- [Exercise details] Going line by line through the entries below, note each one with "Some", then report how many there are and nothing else.

- [Material for this task]
· · · ·

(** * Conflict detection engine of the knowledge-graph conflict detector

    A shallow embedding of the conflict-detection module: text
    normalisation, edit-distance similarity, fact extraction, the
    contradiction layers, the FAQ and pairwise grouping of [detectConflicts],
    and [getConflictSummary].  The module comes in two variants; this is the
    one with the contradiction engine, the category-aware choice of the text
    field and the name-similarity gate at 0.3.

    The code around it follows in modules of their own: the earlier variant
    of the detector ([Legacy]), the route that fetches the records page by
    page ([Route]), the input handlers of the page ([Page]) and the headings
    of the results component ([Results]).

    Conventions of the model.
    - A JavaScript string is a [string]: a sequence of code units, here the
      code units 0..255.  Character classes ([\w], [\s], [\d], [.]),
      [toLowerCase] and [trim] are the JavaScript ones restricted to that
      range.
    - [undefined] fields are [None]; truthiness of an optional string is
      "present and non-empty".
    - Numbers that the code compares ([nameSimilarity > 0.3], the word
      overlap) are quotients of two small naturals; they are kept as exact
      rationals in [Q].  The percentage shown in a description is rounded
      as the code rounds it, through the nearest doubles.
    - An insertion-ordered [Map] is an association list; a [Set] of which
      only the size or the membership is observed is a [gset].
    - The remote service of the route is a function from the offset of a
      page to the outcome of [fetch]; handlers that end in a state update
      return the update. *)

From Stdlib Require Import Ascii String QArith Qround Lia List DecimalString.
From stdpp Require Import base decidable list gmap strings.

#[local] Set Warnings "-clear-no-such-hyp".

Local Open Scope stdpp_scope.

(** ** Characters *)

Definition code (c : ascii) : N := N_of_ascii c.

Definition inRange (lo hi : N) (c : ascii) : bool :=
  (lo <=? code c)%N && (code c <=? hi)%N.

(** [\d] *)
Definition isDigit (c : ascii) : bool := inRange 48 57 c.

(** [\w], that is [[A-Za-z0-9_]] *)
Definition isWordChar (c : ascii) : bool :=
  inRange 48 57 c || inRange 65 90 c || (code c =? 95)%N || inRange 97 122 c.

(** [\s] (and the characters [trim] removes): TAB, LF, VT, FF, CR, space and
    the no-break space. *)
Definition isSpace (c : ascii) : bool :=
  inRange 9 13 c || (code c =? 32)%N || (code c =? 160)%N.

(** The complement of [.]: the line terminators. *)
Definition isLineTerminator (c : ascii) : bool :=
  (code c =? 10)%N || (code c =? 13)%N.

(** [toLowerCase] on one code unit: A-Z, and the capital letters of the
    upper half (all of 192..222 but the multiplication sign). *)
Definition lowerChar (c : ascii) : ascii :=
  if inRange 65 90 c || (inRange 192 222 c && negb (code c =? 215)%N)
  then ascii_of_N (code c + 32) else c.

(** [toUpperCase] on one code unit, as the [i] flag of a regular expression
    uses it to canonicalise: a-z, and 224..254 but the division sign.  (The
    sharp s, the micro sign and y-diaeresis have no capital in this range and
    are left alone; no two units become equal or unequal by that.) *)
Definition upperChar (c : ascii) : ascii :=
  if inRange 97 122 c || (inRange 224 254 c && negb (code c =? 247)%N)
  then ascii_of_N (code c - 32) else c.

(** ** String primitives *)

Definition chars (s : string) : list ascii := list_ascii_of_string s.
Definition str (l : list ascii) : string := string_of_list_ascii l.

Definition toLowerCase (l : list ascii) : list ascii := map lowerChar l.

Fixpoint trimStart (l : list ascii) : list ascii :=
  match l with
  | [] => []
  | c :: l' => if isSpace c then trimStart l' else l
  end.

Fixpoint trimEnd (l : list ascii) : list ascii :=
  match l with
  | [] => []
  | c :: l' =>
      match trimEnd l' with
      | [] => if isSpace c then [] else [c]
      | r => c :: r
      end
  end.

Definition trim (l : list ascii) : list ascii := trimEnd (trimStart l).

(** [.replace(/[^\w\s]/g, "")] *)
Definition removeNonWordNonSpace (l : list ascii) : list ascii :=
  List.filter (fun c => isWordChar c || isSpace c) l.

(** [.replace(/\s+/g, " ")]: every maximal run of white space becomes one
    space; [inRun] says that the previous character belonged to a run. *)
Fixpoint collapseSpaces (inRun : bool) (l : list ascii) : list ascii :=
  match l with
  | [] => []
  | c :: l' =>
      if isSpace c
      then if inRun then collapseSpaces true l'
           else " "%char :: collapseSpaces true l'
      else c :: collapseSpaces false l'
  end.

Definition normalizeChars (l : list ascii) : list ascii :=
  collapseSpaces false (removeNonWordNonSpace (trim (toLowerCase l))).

· · · ·

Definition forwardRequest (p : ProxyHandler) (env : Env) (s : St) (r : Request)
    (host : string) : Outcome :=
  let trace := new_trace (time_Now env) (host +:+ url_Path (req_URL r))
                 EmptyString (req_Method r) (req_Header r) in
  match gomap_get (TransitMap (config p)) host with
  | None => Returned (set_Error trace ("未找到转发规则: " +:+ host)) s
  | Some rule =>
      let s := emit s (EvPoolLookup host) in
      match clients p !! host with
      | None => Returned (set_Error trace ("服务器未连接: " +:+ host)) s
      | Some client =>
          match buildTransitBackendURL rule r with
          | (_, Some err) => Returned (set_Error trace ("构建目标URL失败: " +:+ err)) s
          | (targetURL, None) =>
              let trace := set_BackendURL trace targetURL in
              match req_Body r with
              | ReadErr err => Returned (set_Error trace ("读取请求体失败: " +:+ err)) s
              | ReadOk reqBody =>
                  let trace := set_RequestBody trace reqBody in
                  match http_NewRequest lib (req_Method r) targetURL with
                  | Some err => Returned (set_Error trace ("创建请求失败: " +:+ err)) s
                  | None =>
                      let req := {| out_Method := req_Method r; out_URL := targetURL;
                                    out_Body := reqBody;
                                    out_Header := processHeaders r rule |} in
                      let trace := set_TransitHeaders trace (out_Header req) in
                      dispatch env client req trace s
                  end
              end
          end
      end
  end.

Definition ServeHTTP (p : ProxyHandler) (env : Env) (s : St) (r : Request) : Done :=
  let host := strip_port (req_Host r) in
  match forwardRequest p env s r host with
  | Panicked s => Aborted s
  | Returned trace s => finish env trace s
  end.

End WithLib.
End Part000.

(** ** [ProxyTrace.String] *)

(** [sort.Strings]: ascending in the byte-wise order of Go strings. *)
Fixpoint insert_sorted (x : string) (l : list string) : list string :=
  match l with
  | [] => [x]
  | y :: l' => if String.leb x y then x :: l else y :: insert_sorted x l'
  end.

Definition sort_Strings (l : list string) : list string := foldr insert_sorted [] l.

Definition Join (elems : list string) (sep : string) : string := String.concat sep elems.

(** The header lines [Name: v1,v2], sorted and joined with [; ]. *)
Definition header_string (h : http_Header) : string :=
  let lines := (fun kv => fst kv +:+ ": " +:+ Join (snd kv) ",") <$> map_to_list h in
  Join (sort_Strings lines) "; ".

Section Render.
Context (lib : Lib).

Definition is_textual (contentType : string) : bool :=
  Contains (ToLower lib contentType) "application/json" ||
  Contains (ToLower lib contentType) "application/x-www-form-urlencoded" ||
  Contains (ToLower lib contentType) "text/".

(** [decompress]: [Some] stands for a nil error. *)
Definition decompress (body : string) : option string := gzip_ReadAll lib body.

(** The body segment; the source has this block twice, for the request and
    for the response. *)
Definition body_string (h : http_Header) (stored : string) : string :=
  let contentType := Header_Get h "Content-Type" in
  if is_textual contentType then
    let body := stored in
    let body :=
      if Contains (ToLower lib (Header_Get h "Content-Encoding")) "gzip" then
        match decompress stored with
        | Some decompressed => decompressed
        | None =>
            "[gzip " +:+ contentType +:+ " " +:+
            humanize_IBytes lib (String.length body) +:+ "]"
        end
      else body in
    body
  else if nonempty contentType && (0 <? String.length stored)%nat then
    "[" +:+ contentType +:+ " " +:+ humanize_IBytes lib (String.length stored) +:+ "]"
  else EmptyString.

· · · ·

- [Exercise solution] 6